Nie masz jeszcze konta na RatujemyZwierzaki.pl?
Zamknęli mnie w ciemnym chlewie. Pełnym odchodów i zapachu cierpienia.
Wiesz, to było tak dawno temu, że nie pamiętam dobrze, jak wygląda świat na zewnątrz. Nie było mi dane zobaczyć zmieniających się pór roku i poznać tego, co jest tam, gdzie nie sięga mój wzrok. Na początku jeszcze marzyłam. Jeszcze miałam nadzieję. Że zobaczę lato, mieniące się kolorami nie tylko przez mały otwór w drzwiach mojego „domu”. Że wyjdę na świat, jak inne psy i poczuję ciepło słońca padające wprost na mnie.
Ale później uświadomiłam sobie, że mój cały świat jest właśnie tam - w tym ciasnym chlewie. Byłam zamknięta, jak w małej bańce, do której głód i samotność zaglądały częściej niż człowiek. Trwałam tak od zawsze. I chociaż na każdy dźwięk zrywałam się radośnie, w nadziei, że coś się zmieni, nie zmieniało się nic. Każdego dnia tak samo się rozczarowywałam. Nikt nie przychodził. Nikt tam nie sprzątał i nikt nie dbał, bym miała odpowiednie warunki. Czasem dostałam miseczkę z jedzeniem, kiedy głośno przypominałam o swoim istnieniu.

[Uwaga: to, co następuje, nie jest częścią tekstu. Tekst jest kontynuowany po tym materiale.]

(** * sync_and_report.py: a shallow embedding and its verified properties

    The script synchronises a creator's remote image catalog against a local
    manifest.  This development models the Python values the script
    manipulates (JSON-derived objects), the dictionaries and sets of the
    diff step, the paginated crawl, the per-image worker and the pool
    phase, the archive step, and the manifest store with the JSON text
    format written by [json.dump(..., indent=4)] and read by [json.load]. *)

From Stdlib Require Import ZArith NArith Lia Ascii String.
From stdpp Require Import base option list gmap sets strings.

#[local] Set Warnings "-clear-no-such-hyp".

Open Scope Z_scope.

(** ** Python values *)

(** A Python [str] is a sequence of Unicode code points. *)
Definition pystr := list N.

(** [u "abc"] is the Python string literal ['abc'] (ASCII only). *)
Definition u (s : string) : pystr :=
  (λ a, N_of_ascii a) <$> String.list_ascii_of_string s.

(** [utf8 "..."] is a Python string literal with non-ASCII characters,
    decoded from the UTF-8 bytes of the source text. *)
Fixpoint utf8_decode (bs : list N) : pystr :=
  match bs with
  | [] => []
  | b :: r =>
      if (b <? 128)%N then b :: utf8_decode r
      else if (b <? 224)%N then
        match r with
        | b2 :: r' => ((b - 192) * 64 + (b2 - 128))%N :: utf8_decode r'
        | _ => []
        end
      else if (b <? 240)%N then
        match r with
        | b2 :: b3 :: r' =>
            ((b - 224) * 4096 + (b2 - 128) * 64 + (b3 - 128))%N :: utf8_decode r'
        | _ => []
        end
      else
        match r with
        | b2 :: b3 :: b4 :: r' =>
            ((b - 240) * 262144 + (b2 - 128) * 4096 + (b3 - 128) * 64 + (b4 - 128))%N
            :: utf8_decode r'
        | _ => []
        end
  end.

Definition utf8 (s : string) : pystr := utf8_decode (u s).

(** The objects produced by [response.json()] and [json.load]: [None],
    [bool], [int], [float], [str], [list] and [dict] with [str] keys.  A
    [dict] keeps its insertion order, so it is an association list; a
    [float] is represented by its [repr] text (for instance ['7.5'],
    ['1e-05'], ['nan'], ['inf']), which determines it. *)
#[local] Unset Elimination Schemes.
Inductive value :=
| VNone
| VBool (b : bool)
| VInt (n : Z)
| VFloat (r : pystr)
| VStr (s : pystr)
| VList (l : list value)
| VDict (d : list (pystr * value)).

#[local] Set Elimination Schemes.

Abbreviation dict := (list (pystr * value)).

(** What the Python runtime supplies and this development leaves abstract:
    [float_canon lit] is [repr(float(lit))] for a decimal literal [lit], and
    [str_repr s] is [repr(s)] for a [str]. *)
Class PyRuntime := {
  float_canon : pystr → pystr;
  str_repr : pystr → pystr
}.

(** Exceptions the script can let escape or catch. *)
Inductive exn :=
| KeyError (k : pystr)
| TypeError
| AttributeError
| ValueError
| JSONDecodeError
| UnicodeDecodeError
| OSError.

(** The result of running a piece of the script: a value, an exception that
    propagates, or no result because the loop budget ran out. *)
Inductive outcome (A : Type) :=
| Ret (a : A)
| Raise (e : exn)
| Diverge.
Arguments Ret {A} a.
Arguments Raise {A} e.
Arguments Diverge {A}.

Definition obind {A B} (m : outcome A) (k : A → outcome B) : outcome B :=
  match m with
  | Ret a => k a
  | Raise e => Raise e
  | Diverge => Diverge
  end.

(** *** Dictionaries *)

(** [d.get(k)] / [k in d]: the entry stored under [k]. *)
Fixpoint dict_get (k : pystr) (d : dict) : option value :=
  match d with
  | [] => None
  | (k', v) :: d' => if decide (k' = k) then Some v else dict_get k d'
  end.

(** [d[k] = v]: replaces the value in place when [k] is present, appends
    otherwise. *)
Fixpoint dict_set (k : pystr) (v : value) (d : dict) : dict :=
  match d with
  | [] => [(k, v)]
  | (k', v') :: d' =>
      if decide (k' = k) then (k', v) :: d' else (k', v') :: dict_set k v d'
  end.

(** [set(d.keys())] *)
Definition key_set (d : dict) : gset pystr := list_to_set d.*1.

(** [v.get(k, default)]: only a [dict] has [.get]. *)
Definition py_get (v : value) (k : pystr) (dflt : value) : outcome value :=
  match v with
  | VDict d => Ret (default dflt (dict_get k d))
  | _ => Raise AttributeError
  end.

(** [v[k]] *)
Definition py_index (v : value) (k : pystr) : outcome value :=
  match v with
  | VDict d =>
      match dict_get k d with
      | Some x => Ret x
      | None => Raise (KeyError k)
      end
  | _ => Raise TypeError
  end.

(** Truthiness, as tested by [if x], [not x] and [while x]. *)
Definition truthy (v : value) : bool :=
  match v with
  | VNone => false
  | VBool b => b
  | VInt n => negb (n =? 0)
  | VFloat r => negb (bool_decide (r = u "0.0" ∨ r = u "-0.0"))
  | VStr s => negb (bool_decide (s = []))
  | VList l => negb (bool_decide (l = []))
  | VDict d => negb (bool_decide (d = []))
  end.

(** *** Decimal text of an [int] *)

Definition digit_char (d : N) : N := (48 + d)%N.

Fixpoint pos_digits (fuel : nat) (n : N) (acc : pystr) : pystr :=
  match fuel with
  | O => acc
  | S fuel' =>
      let acc' := digit_char (n mod 10) :: acc in
      if (n / 10 =? 0)%N then acc' else pos_digits fuel' (n / 10)%N acc'
  end.

(** [str(n)] for a natural number: no leading zero, ["0"] for zero. *)
Definition N_str (n : N) : pystr := pos_digits (S (N.to_nat (N.log2 n))) n [].

(** [str(n)] / [int.__repr__(n)] *)
Definition Z_str (n : Z) : pystr :=
  if n <? 0 then 45%N :: N_str (Z.to_N (- n)) else N_str (Z.to_N n).

(** *** [str()] and [repr()] *)

Fixpoint join (sep : pystr) (parts : list pystr) : pystr :=
  match parts with
  | [] => []
  | [p] => p
  | p :: ps => p ++ sep ++ join sep ps
  end.

Section Repr.
Context `{PyRuntime}.

Fixpoint py_repr (v : value) : pystr :=
  match v with
  | VNone => u "None"
  | VBool true => u "True"
  | VBool false => u "False"
  | VInt n => Z_str n
  | VFloat r => r
  | VStr s => str_repr s
  | VList l => u "[" ++ join (u ", ") (map py_repr l) ++ u "]"
  | VDict d =>
      u "{" ++
      join (u ", ") (map (λ kv, str_repr kv.1 ++ u ": " ++ py_repr kv.2) d)
      ++ u "}"
  end.

(** [str(v)], also what an f-string substitutes for [{v}]. *)
Definition py_str (v : value) : pystr :=
  match v with
  | VStr s => s
  | _ => py_repr v
  end.
End Repr.

(** ** Diff engine ([main], the comparison of old and new image lists) *)

(** [[f(x) for x in xs]] where [f] may raise. *)
Fixpoint comprehension {A B} (f : A → outcome B) (xs : list A) : outcome (list B) :=
  match xs with
  | [] => Ret []
  | x :: xs' => obind (f x) (λ y, obind (comprehension f xs') (λ ys, Ret (y :: ys)))
  end.

(** [d[k]] on a dictionary. *)
Definition dict_index (d : dict) (k : pystr) : outcome value :=
  match dict_get k d with
  | Some x => Ret x
  | None => Raise (KeyError k)
  end.

Record DiffResult := {
  new_image_ids : gset pystr;
  deleted_image_ids : gset pystr;
  new_images : list value;
  deleted_images_data : list value
}.

(** The comparison step of [main].  Python leaves the iteration order of a
    [set] unspecified; [elements] fixes one, and no statement below depends
    on which. *)
Definition diff (old_manifest current_images_map : dict) : outcome DiffResult :=
  let old_image_ids := key_set old_manifest in
  let current_image_ids := key_set current_images_map in
  let new_image_ids := current_image_ids ∖ old_image_ids in
  let deleted_image_ids := old_image_ids ∖ current_image_ids in
  obind (comprehension (dict_index current_images_map) (elements new_image_ids))
    (λ new_images,
  obind (comprehension (dict_index old_manifest) (elements deleted_image_ids))
    (λ deleted_images_data,
  Ret {| new_image_ids := new_image_ids;
         deleted_image_ids := deleted_image_ids;
         new_images := new_images;
         deleted_images_data := deleted_images_data |})).

Section Catalog.
Context `{PyRuntime}.

(** [{str(img['id']): img for img in current_image_list}] *)
Fixpoint images_map (current_image_list : list value) (acc : dict) : outcome dict :=
  match current_image_list with
  | [] => Ret acc
  | img :: rest =>
      obind (py_index img (u "id"))
        (λ i, images_map rest (dict_set (py_str i) img acc))
  end.

(** A catalog files every entry under the text of its own identifier. *)
Definition catalog_ok (d : dict) : Prop :=
  ∀ k e, dict_get k d = Some e →
    ∃ i, py_index e (u "id") = Ret i ∧ py_str i = k.

End Catalog.

(** ** The JSON text format *)

Open Scope N_scope.

(** *** Writing: [json.dump(data, f, indent=4)]

    With [indent] given, the item separator is [","] followed by a newline
    and the indentation, the key separator is [": "], and [ensure_ascii]
    keeps its default [True]. *)

Definition hex_digit (d : N) : N := if d <? 10 then 48 + d else 87 + d.

(** ['\\u{0:04x}'.format(n)] *)
Definition u_escape (n : N) : pystr :=
  [92; 117; hex_digit (n / 4096 mod 16); hex_digit (n / 256 mod 16);
   hex_digit (n / 16 mod 16); hex_digit (n mod 16)].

Codziennie traciłam kawałek siebie. Kawałek nadziei. Dzisiaj nie zostało z niej już nic.
Jeszcze chwilę temu leżałam samotna i bezbronna bez cienia szansy na inne życie. A dzisiaj, choć słaba i w bardzo złym stanie, czuje troskę i ciepło od drugiego człowieka. Jak przez mgłę widzę otaczające mnie aparatury, kroplówki i ludzi, którzy walczą o moje życie. Ale czuje, że tutaj nic złego mi nie grozi. Nie mam sił, by prosić Was o cokolwiek. Nie wiem nawet, czy mam do tego prawo. Bo wszystko stało się tak nagle, bez uprzedzenia. W jednej chwili moja historia zupełnie zmieniła bieg. Tak jakby ktoś w ostatniej chwili zmienił scenariusz. Co jeszcze zaplanował dla mnie los?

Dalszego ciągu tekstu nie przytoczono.